START Entries provided
(* ===== verification/Inventory.v ===== *)
(** * The replication inventory

    Models [CompactReplicationInventory] and the range digests of [crates/smallclaims/src/store.rs].
    A node tells its peers which envelopes it holds. The inventory it keeps has the writers interned
    and SHA-256 hashes as bytes; what peers see are [ReplicaEnvelopeId]s in order, one digest over all
    of them and one for each range of 256 sequences of a writer. The theorems relate the two: every
    operation on the compact form is the operation on the sorted set of identities.

    The streaming SHA-256 of another crate is the bytes it has been given. An index into a vector
    reads the empty text where the code would panic; [inventory_ok] rules that out. Writer and
    irregular indexes are [u32] in the source and [nat] here: a store holds fewer than 2^32 texts. *)

From Stdlib Require Import Ascii.
From S2P Require Import Prelude StableSort Text Json Bytes Order BTree Slices Framing Claim Hash Utf8.

(** ** Identities *)

#[export] Instance ReplicaEnvelopeId_eq_dec : EqDecision ReplicaEnvelopeId.
Proof. solve_decision. Defined.
#[export] Instance ReplicaEnvelopeId_countable : Countable ReplicaEnvelopeId.
Proof.
  apply (inj_countable' (λ i, (eid_writer i, eid_sequence i, eid_hash i))
           (λ p, mkReplicaEnvelopeId p.1.1 p.1.2 p.2)). by intros [].
Defined.

(** The derived order: writer, sequence, hash text. *)
Definition ReplicaEnvelopeId_compare (a b : ReplicaEnvelopeId) : comparison :=
  then_with (String.compare (eid_writer a) (eid_writer b))
  (then_with (Z.compare (eid_sequence a) (eid_sequence b))
             (String.compare (eid_hash a) (eid_hash b))).

#[export] Instance ReplicaEnvelopeId_order : cmp_order ReplicaEnvelopeId_compare.
Proof.
  unfold ReplicaEnvelopeId_compare. apply cmp_order_then; [apply (cmp_order_by_key _ eid_writer), _|].
  apply cmp_order_then; [apply (cmp_order_by_key _ eid_sequence), _|apply (cmp_order_by_key _ eid_hash), _].
Qed.
#[export] Instance ReplicaEnvelopeId_exact : cmp_exact ReplicaEnvelopeId_compare.
Proof.
  intros [w s h] [w' s' h']. unfold ReplicaEnvelopeId_compare. simpl.
  rewrite !then_with_Eq, !cmp_eq. naive_solver.
Qed.

Local Abbreviation sorted := (StronglySorted (λ a b, ReplicaEnvelopeId_compare a b = Lt)).

(** ** Hexadecimal

    What the code relies on of the [hex] crate. *)

Definition is_lower_hex (b : ascii) : bool := in_range 48 57 b || in_range 97 102 b.

(** 64 lowercase hexadecimal digits. *)
Definition sha256_text (s : string) : bool :=
  (String.length s =? 64)%nat && forallb is_lower_hex (bytes_of s).

Class HexApi := {
  hex_encode : list ascii → string;
  hex_decode : string → option (list ascii);
  hex_decode_text s : sha256_text s = true →
    ∃ h, hex_decode s = Some h ∧ length h = 32 ∧ hex_encode h = s;
  hex_encode_text h : length h = 32 → sha256_text (hex_encode h) = true;
  hex_order a b : length a = 32 → length b = 32 →
    String.compare (hex_encode a) (hex_encode b) = bytes_compare a b
}.

(** ** Ranges *)

Definition REPLICATION_EXCHANGE_ENVELOPE_LIMIT : nat := 512.
Definition REPLICATION_PAGE_LIMIT : nat := 4096.
Definition REPLICATION_BUCKET_WIDTH : Z := 256.

Definition replication_bucket_start (sequence : Z) : Z := sequence - sequence mod REPLICATION_BUCKET_WIDTH.

Record ReplicationInventoryBucket := mkBucket {
  bk_writer : string;
  bk_start : Z;
  bk_count : Z;
  bk_digest : string
}.

Definition range_compare (a b : string * Z) : comparison :=
  then_with (String.compare a.1 b.1) (Z.compare a.2 b.2).
#[export] Instance range_compare_order : cmp_order range_compare.
Proof.
  unfold range_compare. apply cmp_order_then; [apply (cmp_order_by_key _ fst), _|apply (cmp_order_by_key _ snd), _].
Qed.
#[export] Instance range_compare_exact : cmp_exact range_compare.
Proof. intros [w s] [w' s']. unfold range_compare. simpl. rewrite then_with_Eq, !cmp_eq. naive_solver. Qed.

Definition bucket_key (b : ReplicationInventoryBucket) : string * Z := (bk_writer b, bk_start b).
Definition range_key (i : ReplicaEnvelopeId) : string * Z :=
  (eid_writer i, replication_bucket_start (eid_sequence i)).

(** A sequence is stored as a non-negative 64-bit signed integer. *)
Definition is_sequence (z : Z) : Prop := (0 ≤ z < 2 ^ 63)%Z.
Definition sequences_ok (l : list ReplicaEnvelopeId) : Prop := ∀ i, i ∈ l → is_sequence (eid_sequence i).

Lemma bucket_start_spec z start :
  replication_bucket_start start = start →
  replication_bucket_start z = start ↔ (start ≤ z < start + REPLICATION_BUCKET_WIDTH)%Z.
Proof.
  unfold replication_bucket_start, REPLICATION_BUCKET_WIDTH. intros Hal.
  pose proof (Z.mod_pos_bound z 256 ltac:(lia)). pose proof (Z.div_mod z 256 ltac:(lia)).
  pose proof (Z.div_mod start 256 ltac:(lia)). split; [lia|]. intros Hz.
  assert (z / 256 = start / 256)%Z by (symmetry; apply (Z.div_unique_pos _ _ _ (z - start)); lia). lia.
Qed.

Lemma bucket_start_idem z : replication_bucket_start (replication_bucket_start z) = replication_bucket_start z.
Proof.
  unfold replication_bucket_start, REPLICATION_BUCKET_WIDTH. pose proof (Z.div_mod z 256 ltac:(lia)) as E.
  replace (z - z mod 256)%Z with ((z / 256) * 256)%Z by lia. rewrite Z.mod_mul by lia. lia.
Qed.

Lemma bucket_start_sequence z : is_sequence z → is_sequence (replication_bucket_start z).
Proof.
  unfold is_sequence, replication_bucket_start, REPLICATION_BUCKET_WIDTH. intros Hz.
  pose proof (Z.mod_pos_bound z 256 ltac:(lia)). pose proof (Z.mod_le z 256 ltac:(lia) ltac:(lia)). lia.
Qed.

(** ** Digests *)

Definition domain_bytes (s : string) : list ascii := bytes_of s ++ ["000"%char].
Definition INVENTORY_DIGEST_DOMAIN : list ascii := domain_bytes "st3-replication-inventory-v1".
Definition BUCKET_DIGEST_DOMAIN : list ascii := domain_bytes "st3-replication-bucket-v1".

Definition update_identity_digest (digest : list ascii) (writer : string) (sequence : Z) (hash : string) :
    list ascii :=
  fold_left (λ d field, d ++ frame field) [writer; u_to_string sequence; hash] digest.

(** ** The compact inventory *)

Record CompactEnvelopeId := mkCompact {
  ce_writer : nat;
  ce_irregular : nat;
  ce_sequence : Z;
  ce_hash : list ascii
}.

Record CompactReplicationInventory := mkInventory {
  ci_digest : string;
  ci_writers : list string;
  ci_irregular_hashes : list string;
  ci_envelopes : list CompactEnvelopeId;
  ci_payloadless : gset (list ascii);
  ci_payloadless_irregular : gset ReplicaEnvelopeId
}.

Definition empty_inventory : CompactReplicationInventory := mkInventory "" [] [] [] ∅ ∅.

Definition same_chunk (left right : CompactEnvelopeId) : bool :=
  (ce_writer left =? ce_writer right)%nat
  && (replication_bucket_start (ce_sequence left) =? replication_bucket_start (ce_sequence right))%Z.

(** What a peer is sent. *)
Record InventoryCheckpoint := mkInventoryCheckpoint {
  ic_id : string;
  ic_cut_unix_ms : Z;
  ic_drop_digest : string
}.

Record ReplicationInventory := mkReplicationInventory {
  ri_digest : string;
  ri_envelopes : list ReplicaEnvelopeId;
  ri_buckets : list ReplicationInventoryBucket;
  ri_accepts : option Z;
  ri_checkpoint : option InventoryCheckpoint
}.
END Entries provided
◆ Task description ◆
Will you return exactly the lines above from the one with "A node tells" down to the one with "of them and", counting both as part of the range?

◆ Output ◆
    A node tells its peers which envelopes it holds. The inventory it keeps has the writers interned
    and SHA-256 hashes as bytes; what peers see are [ReplicaEnvelopeId]s in order, one digest over all
    of them and one for each range of 256 sequences of a writer. The theorems relate the two: every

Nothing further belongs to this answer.